◆ **AVAILABLE DATA**
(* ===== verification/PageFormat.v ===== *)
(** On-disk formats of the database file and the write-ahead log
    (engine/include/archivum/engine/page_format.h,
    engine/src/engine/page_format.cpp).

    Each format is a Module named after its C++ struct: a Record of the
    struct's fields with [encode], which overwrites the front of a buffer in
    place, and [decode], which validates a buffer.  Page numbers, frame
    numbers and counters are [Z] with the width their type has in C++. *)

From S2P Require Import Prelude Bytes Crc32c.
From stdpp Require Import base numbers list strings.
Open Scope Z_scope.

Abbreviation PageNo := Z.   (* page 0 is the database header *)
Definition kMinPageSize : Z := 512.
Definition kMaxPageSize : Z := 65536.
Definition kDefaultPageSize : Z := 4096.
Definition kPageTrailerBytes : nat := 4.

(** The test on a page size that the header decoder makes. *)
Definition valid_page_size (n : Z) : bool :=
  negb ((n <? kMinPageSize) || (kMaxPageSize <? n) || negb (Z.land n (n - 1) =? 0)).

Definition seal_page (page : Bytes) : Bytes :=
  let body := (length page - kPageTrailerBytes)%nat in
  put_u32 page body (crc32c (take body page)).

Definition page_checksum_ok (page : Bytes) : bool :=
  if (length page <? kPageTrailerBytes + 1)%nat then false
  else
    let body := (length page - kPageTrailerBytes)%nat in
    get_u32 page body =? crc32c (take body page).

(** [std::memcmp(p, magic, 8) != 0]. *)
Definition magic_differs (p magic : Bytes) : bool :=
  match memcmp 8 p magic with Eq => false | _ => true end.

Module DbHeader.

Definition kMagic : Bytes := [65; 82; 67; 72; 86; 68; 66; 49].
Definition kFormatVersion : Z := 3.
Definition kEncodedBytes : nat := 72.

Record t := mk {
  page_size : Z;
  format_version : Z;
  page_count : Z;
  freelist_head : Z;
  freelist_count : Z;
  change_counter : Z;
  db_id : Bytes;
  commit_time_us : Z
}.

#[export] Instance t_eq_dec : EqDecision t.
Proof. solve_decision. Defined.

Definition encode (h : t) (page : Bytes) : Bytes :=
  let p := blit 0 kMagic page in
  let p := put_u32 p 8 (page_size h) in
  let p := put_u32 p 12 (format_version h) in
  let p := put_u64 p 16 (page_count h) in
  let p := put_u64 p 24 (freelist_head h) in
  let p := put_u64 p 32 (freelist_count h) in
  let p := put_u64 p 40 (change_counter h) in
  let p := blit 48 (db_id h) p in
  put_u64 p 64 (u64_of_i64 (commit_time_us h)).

◆ **TASK OBJECTIVE**
Look through the data above and return exactly the lines from the one that contains "From stdpp Require" to the one that contains "Definition valid_page_size (n", inclusive, with nothing else.

◆ **EXERCISE SOLUTION**
From stdpp Require Import base numbers list strings.
Open Scope Z_scope.

Abbreviation PageNo := Z.   (* page 0 is the database header *)
Definition kMinPageSize : Z := 512.
Definition kMaxPageSize : Z := 65536.
Definition kDefaultPageSize : Z := 4096.
Definition kPageTrailerBytes : nat := 4.

(** The test on a page size that the header decoder makes. *)
Definition valid_page_size (n : Z) : bool :=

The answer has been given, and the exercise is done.